* What to work on
Only the number is wanted: how many lines of the listing below contain "null"?

* Data for review

Record File := { name : string }.

(** What the browser, the image analysis service, the geolocation provider,
    the clock and the random source answer while one file is processed. *)
Record World := {
  (** [reader.readAsDataURL(file)]: [reader.onload] fires with
      [event.target.result], or [reader.onerror] fires with the error. *)
  FileReader_readAsDataURL : File -> Completion string;
  (** [img.src = ...]: [img.onload] fires, and then [img.width] and
      [img.height] are these; [None]: the data is not an image the browser
      can decode, and [img.onload] never fires. *)
  Image_onload : string -> option (number * number);
  (** [canvas.getContext('2d')] is not [null]. *)
  canvas_getContext : bool;
  (** [canvas.toDataURL(type, quality)] of the canvas of that width and
      height once the image is drawn on it. *)
  canvas_toDataURL : number -> number -> string -> number -> string;
  (** [analyzeTreeImage(base64, notes)] of [services/geminiService]. *)
  analyzeTreeImage : option string -> string -> Promise (option TreeAnalysisResult.t);
  (** [navigator.geolocation.getCurrentPosition(resolve, reject, ...)]:
      the latitude and longitude of [position.coords]. *)
  getCurrentPosition : Promise (number * number);
  Date_now : number;
  Math_random : number;
  (** [new Date().toISOString()]. *)
  Date_toISOString_now : string;
}.

(** The promise of [compressImage]. It is rejected by [reader.onerror] and
    by a missing canvas context, and resolved at the end of [img.onload];
    no handler is set for the case in which the image does not load, and
    the promise is then left unsettled. *)
Definition compressImage (w : World) (file : File) (quality : number) : Promise string :=
  match FileReader_readAsDataURL w file with
  | Throw error => Rejected error
  | Normal result =>
      match Image_onload w result with
      | None => Pending
      | Some (img_width, img_height) =>
          let MAX_WIDTH := 800%float in
          let scaleSize := (MAX_WIDTH / img_width)%float in
          let canvas_width := MAX_WIDTH in
          let canvas_height := (img_height * scaleSize)%float in
          if canvas_getContext w
          then Resolved (canvas_toDataURL w canvas_width canvas_height "image/jpeg" quality)
          else Rejected (Error "Could not get canvas context")
      end
  end.

(** [s.split(',')[1]]: the characters between the first comma and the next
    one, [None] ([undefined]) when [s] has no comma. *)
Fixpoint up_to_comma (s : string) : string :=
  match s with
  | EmptyString => EmptyString
  | String c rest => if Ascii.eqb c ","%char then EmptyString else String c (up_to_comma rest)
  end.

Fixpoint split_comma_1 (s : string) : option string :=
  match s with
  | EmptyString => None
  | String c rest => if Ascii.eqb c ","%char then Some (up_to_comma rest) else split_comma_1 rest
  end.

(** [err.message || 'Terjadi kesalahan tidak diketahui.'] *)
Definition message_or_default (err : Thrown) : string :=
  match message err with
  | Some m => if truthy_string m then m else "Terjadi kesalahan tidak diketahui."
  | None => "Terjadi kesalahan tidak diketahui."
  end.

(** ** MainApp.tsx: the inventory store *)

(** The React state of [MainApp] that the handlers below read or write,
    and the local storage of the browser. *)
Record MainAppState := {
  view : AppView;
  trees : list TreeData;
  editingTree : option TreeData;
  isBulkUploading : bool;
  bulkUploadProgress : option BulkUploadProgress.t;
  localStorage : Storage.t JSON.text;
}.

(** The effect that depends on [trees]: it runs after every render in
    which [trees] was replaced. *)
Definition persistTrees (trees : list TreeData) : Eff (Storage.t JSON.text) unit :=
  try_catch
    (Storage.setItem "treeInventoryData" (JSON.stringify (json_of_trees trees)))
    (fun e => ret tt).

(** [setTrees(update)], followed by the effect on the new value. *)
Definition setTrees (update : list TreeData -> list TreeData) (st : MainAppState) : MainAppState :=
  let trees' := update (trees st) in
  {| view := view st; trees := trees'; editingTree := editingTree st;
     isBulkUploading := isBulkUploading st; bulkUploadProgress := bulkUploadProgress st;
     localStorage := (persistTrees trees' (localStorage st)).2 |}.

Definition setView (v : AppView) (st : MainAppState) : MainAppState :=
  {| view := v; trees := trees st; editingTree := editingTree st;
     isBulkUploading := isBulkUploading st; bulkUploadProgress := bulkUploadProgress st;
     localStorage := localStorage st |}.

Definition setEditingTree (t : option TreeData) (st : MainAppState) : MainAppState :=
  {| view := view st; trees := trees st; editingTree := t;
     isBulkUploading := isBulkUploading st; bulkUploadProgress := bulkUploadProgress st;
     localStorage := localStorage st |}.

Definition setIsBulkUploading (b : bool) (st : MainAppState) : MainAppState :=
  {| view := view st; trees := trees st; editingTree := editingTree st;
     isBulkUploading := b; bulkUploadProgress := bulkUploadProgress st;
     localStorage := localStorage st |}.

Definition setBulkUploadProgress
    (update : option BulkUploadProgress.t -> option BulkUploadProgress.t)
    (st : MainAppState) : MainAppState :=
  {| view := view st; trees := trees st; editingTree := editingTree st;
     isBulkUploading := isBulkUploading st;
     bulkUploadProgress := update (bulkUploadProgress st);
     localStorage := localStorage st |}.

(** The three updates of the progress record in [handleBulkUpload]; each
    is [prev => prev ? { ...prev, ... } : null]. *)
Definition count_success (prev : option BulkUploadProgress.t) : option BulkUploadProgress.t :=
  match prev with
  | Some p => Some {| BulkUploadProgress.total := BulkUploadProgress.total p;
                      BulkUploadProgress.processed := BulkUploadProgress.processed p;
                      BulkUploadProgress.successes := BulkUploadProgress.successes p + 1;
                      BulkUploadProgress.failures := BulkUploadProgress.failures p |}
  | None => None
  end.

* Response area
2